In the midst of reading article after article out there concerning the importance of the CISO and how they should be strategic leaders, I came across a dismaying survey. The survey addresses the respect given to CISOs by their C-Level peers.
Let's examine a few of the findings here:
- 74% of the respondents felt that the CISO didn’t deserve to be part of the organization’s leadership team;
- 61% didn’t think their CISO would succeed in a non-information security leadership position and further expounded by saying that they didn’t possess the broad awareness of organizational needs and objectives outside information security (68%);
- Only 27% believed their CISOs are actually contributing to improving security;
- 28% commented that their CISOs have made decisions that have had a negative impact on company financials in terms of lost business and decreased productivity.
Juxtapose this with:
- 52% of CEOs believe that the CISO is responsive for security incidents.

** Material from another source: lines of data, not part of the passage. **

Lemma requests_only_api_call (P : string -> Prop) server self api_endpoint :
  P (api_url self api_endpoint) ->
  requests_only P (_api_call server self api_endpoint).
Proof.
  intros HP w r w'. rewrite api_call_run. destruct (headers self).
  - intros [= <- <-]. simpl. eexists. split; [done |]. by constructor.
  - intros [= <- <-]. exists []. split; [by rewrite app_nil_r | constructor].
Qed.

Lemma requests_only_process_devices py_repr server self :
  requests_only (inventory_url py_repr self)
    (_process_devices py_repr server self).
Proof.
  assert (Hifs : forall id,
            requests_only (inventory_url py_repr self)
              (_device_interfaces py_repr server self id)).
  { intros id. unfold _device_interfaces.
    apply requests_only_bind; [| intros ?; apply requests_only_lift].
    apply requests_only_api_call. right; left. by exists id. }
  assert (Hdetail : forall id (f : json -> result json),
            requests_only (inventory_url py_repr self)
              (bind (_api_call server self ("dcim/devices/" +:+ py_str py_repr id))
                    (fun j => lift (f j)))).
  { intros id f.
    apply requests_only_bind; [| intros ?; apply requests_only_lift].
    apply requests_only_api_call. right; right; left. by exists id. }
  unfold _process_devices, _device_list.
  apply requests_only_bind;
    [apply requests_only_api_call; by left | intros ?].
  apply requests_only_bind; [apply requests_only_lift | intros ?].
  apply requests_only_mapM. intros device. unfold device_hash.
  apply requests_only_bind; [apply requests_only_lift | intros id].
  apply requests_only_bind; [apply Hifs | intros ?].
  apply requests_only_bind.
  { unfold _process_interface_vlans.
    apply requests_only_bind; [apply Hifs | intros ?; apply requests_only_lift]. }
  intros ?.
  apply requests_only_bind; [apply Hdetail | intros ?].
  apply requests_only_bind; [apply Hdetail | intros ?].
  apply requests_only_bind; [apply requests_only_lift | intros ?].
  apply requests_only_bind.
  { apply requests_only_mapM. intros interface. unfold interface_hash.
    apply requests_only_bind; [apply requests_only_lift | intros ?].
    apply requests_only_bind; [apply requests_only_lift | intros iid].
    apply requests_only_bind; [| intros ?; apply requests_only_ret].
    unfold _interface_ip.
    apply requests_only_bind; [| intros ?; apply requests_only_lift].
    apply requests_only_api_call. right; right; right. by exists iid. }
  intros ?.
  apply requests_only_bind; [apply requests_only_lift | intros ?].
  apply requests_only_ret.
Qed.
Lemma SELECT_current_bid_cons aid d cb rest :
  SELECT_current_bid aid d = cb :: rest →
  ∃ a, a ∈ auctions d ∧ ID a = aid ∧ CurrentBid a = cb.
Proof.
  unfold SELECT_current_bid.
  intros (a & l & -> & _ & Hf)%fmap_cons_inv.
  assert (a ∈ filter (λ a, ID a = aid) (auctions d)) as Ha.
  { rewrite Hf. apply elem_of_cons. by left. }
  apply list_elem_of_filter in Ha as [? ?]. eauto.
Qed.

Lemma SELECT_current_bid_nil aid d a :
  SELECT_current_bid aid d = [] → a ∈ auctions d → ID a ≠ aid.
Proof.
  unfold SELECT_current_bid. intros Hnil%fmap_nil_inv Ha Hid.
  by apply (filter_nil_not_elem_of (λ a, ID a = aid) _ a Hnil Hid).
Qed.

Lemma is_maximum_unique c1 c2 l : is_maximum c1 l → is_maximum c2 l → c1 = c2.
Proof. intros [Hc1 H1] [Hc2 H2]. apply H1 in Hc2. apply H2 in Hc1. lia. Qed.

Lemma is_maximum_snoc_le c x l :
  is_maximum c l → x ≤ c → is_maximum c (l ++ [x]).
Proof.
  intros [Hc Hmax] Hx. split.
  - apply elem_of_app. by left.
  - intros y [Hy| ->%list_elem_of_singleton]%elem_of_app; auto.
Qed.

Lemma is_maximum_snoc_gt c x l :
  is_maximum c l → x > c → is_maximum x (l ++ [x]).
Proof.
  intros [Hc Hmax] Hx. split.
  - apply elem_of_app. right. by apply list_elem_of_singleton.
  - intros y [Hy%Hmax| ->%list_elem_of_singleton]%elem_of_app; lia.
Qed.

Lemma is_maximum_singleton x : is_maximum x [x].
Proof.
  split; [by apply list_elem_of_singleton|].
  intros y ->%list_elem_of_singleton. lia.
Qed.

Lemma highest_bid_invariant_committed_bid tx b d :
  bid_Accepted b = true →
  highest_bid_invariant auctionID d →
  highest_bid_invariant auctionID (committed_bid tx b d).
Proof.
  intros Hacc Hinv a' Ha' Hid.
  rewrite accepted_amounts_committed_bid.
  case_decide as Hb.
  - destruct Hb as [Hb _]. revert Ha'. unfold committed_bid. rewrite Hb.
    destruct (SELECT_current_bid auctionID d) as [|cb rest] eqn:Hsel.
    { intros Ha'. exfalso. by apply (SELECT_current_bid_nil _ _ _ Hsel Ha'). }
    apply SELECT_current_bid_cons in Hsel as (a1 & Ha1 & Hid1 & Hcb1).
    pose proof (Hinv a1 Ha1 Hid1) as Hinv1. rewrite Hcb1 in Hinv1.
    destruct (is_highest b cb) eqn:Hhi.
    + simpl. intros (a & -> & Ha)%list_elem_of_fmap.
      assert (ID a = auctionID) as Hida.
      { destruct (bool_decide (ID a = bid_AuctionID b)); exact Hid. }
      rewrite Hb, bool_decide_eq_true_2 by done.
      simpl. destruct cb as [c|]; simpl in Hhi.
      * apply bool_decide_eq_true in Hhi. by eapply is_maximum_snoc_gt.
      * rewrite Hinv1. apply is_maximum_singleton.
    + intros Ha'. destruct cb as [c|]; [|done]. simpl in Hhi.
      apply bool_decide_eq_false in Hhi.
      pose proof (Hinv a' Ha' Hid) as Hinv'.
      destruct (CurrentBid a') as [c'|].
      * rewrite (is_maximum_unique _ _ _ Hinv' Hinv1).
        apply is_maximum_snoc_le; [done|lia].
      * rewrite Hinv' in Hinv1. by destruct Hinv1 as [?%elem_of_nil _].
  - rewrite app_nil_r. revert Ha'. unfold committed_bid.
    destruct (SELECT_current_bid _ d) as [|cb rest] eqn:Hsel;
      [by intros Ha'; apply (Hinv a' Ha' Hid)|].
    destruct (is_highest b cb); [|by intros Ha'; apply (Hinv a' Ha' Hid)].
    simpl. intros (a & -> & Ha)%list_elem_of_fmap.
    case_bool_decide as Hida; simpl in *; [|by apply Hinv].
    destruct Hb. split; congruence.
Qed.

Lemma highest_bid_invariant_completed_auction tx now id status d :
  highest_bid_invariant auctionID d →
  highest_bid_invariant auctionID (completed_auction tx now id status d).
Proof.
  intros Hinv a' Ha' Hid. rewrite accepted_amounts_completed_auction.
  apply auctions_completed_auction in Ha' as (a & Ha & Hida & ->).
  apply Hinv; congruence.
Qed.
(** The grammar's three mutually recursive productions.  [parse_value]
    expects its input to start at the value (whitespace already skipped);
    [parse_elements] reads [value (, value)* ]] and [parse_members] reads
    [string : value (, string : value)* }]. *)
Fixpoint parse_value (fuel : nat) (s : jsstring) : parse_result json :=
  match fuel with
  | O => OutOfFuel
  | S fuel' =>
      match s with
      | [] => SyntaxError
      | c :: s' =>
          if c =? 123 then
            match skip_ws s' with
            | [] => SyntaxError
            | d :: s1 =>
                if d =? 125 then Parsed (JObject []) s1
                else
                  match parse_members fuel' (d :: s1) with
                  | Parsed ms rest => Parsed (JObject ms) rest
                  | SyntaxError => SyntaxError
                  | OutOfFuel => OutOfFuel
                  end
            end
          else if c =? 91 then
            match skip_ws s' with
            | [] => SyntaxError
            | d :: s1 =>
                if d =? 93 then Parsed (JArray []) s1
                else
                  match parse_elements fuel' (d :: s1) with
                  | Parsed vs rest => Parsed (JArray vs) rest
                  | SyntaxError => SyntaxError
                  | OutOfFuel => OutOfFuel
                  end
            end
          else if c =? 34 then
            match parse_chars s' with
            | Some (str, rest) => Parsed (JString str) rest
            | None => SyntaxError
            end
          else if c =? 116 then
            match strip (lit "true") s with
            | Some rest => Parsed (JBool true) rest
            | None => SyntaxError
            end
          else if c =? 102 then
            match strip (lit "false") s with
            | Some rest => Parsed (JBool false) rest
            | None => SyntaxError
            end
          else if c =? 110 then
            match strip (lit "null") s with
            | Some rest => Parsed JNull rest
            | None => SyntaxError
            end
          else
            match parse_number s with
            | Some (lexeme, rest) => Parsed (JNumber lexeme) rest
            | None => SyntaxError
            end
      end
  end

with parse_elements (fuel : nat) (s : jsstring) : parse_result (list json) :=
  match fuel with
  | O => OutOfFuel
  | S fuel' =>
      match parse_value fuel' s with
      | Parsed v rest =>
          match skip_ws rest with
          | [] => SyntaxError
          | c :: rest' =>
              if c =? 44 then
                match parse_elements fuel' (skip_ws rest') with
                | Parsed vs r => Parsed (v :: vs) r
                | SyntaxError => SyntaxError
                | OutOfFuel => OutOfFuel
                end
              else if c =? 93 then Parsed [v] rest'
              else SyntaxError
          end
      | SyntaxError => SyntaxError
      | OutOfFuel => OutOfFuel
      end
  end

with parse_members (fuel : nat) (s : jsstring)
  : parse_result (list (jsstring * json)) :=
  match fuel with
  | O => OutOfFuel
  | S fuel' =>
      match s with
      | [] => SyntaxError
      | q :: s' =>
          if q =? 34 then
            match parse_chars s' with
            | None => SyntaxError
            | Some (key, s1) =>
                match skip_ws s1 with
                | [] => SyntaxError
                | colon :: s2 =>
                    if colon =? 58 then
                      match parse_value fuel' (skip_ws s2) with
                      | Parsed v rest =>
                          match skip_ws rest with
                          | [] => SyntaxError
                          | c :: rest' =>
                              if c =? 44 then
                                match parse_members fuel' (skip_ws rest') with
                                | Parsed ms r => Parsed ((key, v) :: ms) r
                                | SyntaxError => SyntaxError
                                | OutOfFuel => OutOfFuel
                                end
                              else if c =? 125 then Parsed [(key, v)] rest'
                              else SyntaxError
                          end
                      | SyntaxError => SyntaxError
                      | OutOfFuel => OutOfFuel
                      end
                    else SyntaxError
                end
            end
          else SyntaxError
      end
  end.

(** Fuel that is always enough (lemma [parse_value_fuel]). *)
Definition fuel_for (s : jsstring) : nat := S (2 * List.length s).

(** [JSON.parse(text)]: [None] is the thrown [SyntaxError]. *)
Definition JSON_parse (text : jsstring) : option json :=
  match parse_value (fuel_for text) (skip_ws text) with
  | Parsed v rest =>
      match skip_ws rest with
      | [] => Some v
      | _ :: _ => None
      end
  | SyntaxError => None
  | OutOfFuel => None
  end.

End Json.
Export Json.

(* ===================================================================== *)
(** ** Notions used to state facts about the parser *)
(* ===================================================================== *)

Module ParserNotions.

(** [rest] is what is left of [s] after reading a prefix of it. *)
Definition tail_of (rest s : jsstring) : Prop := exists pre, s = pre ++ rest.

(** ... a non-empty prefix. *)
Definition shorter_tail (rest s : jsstring) : Prop :=
  tail_of rest s /\ (List.length rest < List.length s)%nat.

- 62% of CEOs view cyber security purchasing decisions as part of the CISO’s role.
More alarming, still, is this information in conjunction with a report by Bain & Company in February 2014 that notes a 22% increase in the time to detect and resolve security breaches as well as a 6% increase in the average financial impact of each breach.
The take away here is clear - a vote of no confidence from the CISO’s peers. Of course, I’m sure if the CISOs of these same organizations were asked the same questions the results would have been quite different and here in lies the problem.
For years we, as information security professionals, have expounded our “knowledge of the business” and how we provide value to the company. We meet and tell each other this much like a support group, but in the end this message isn’t resonating with our peers in the C-Level suite.
Honestly, this study isn’t anything new that we didn’t know. We’ve simply been kidding ourselves that our efforts were being seen and appreciated. We knew when budgets were cut, headcount denied, and doors were shut when yearly strategy sessions were being held that this was the case. This isn’t a movie: Willy Wonka isn’t going to pop up and tell us he was testing us.
So, the challenge is clear. How do we demonstrate our right to have a seat at the table over and above the old rhetoric that is clearly falling on deaf ears? Feel free to weigh in below.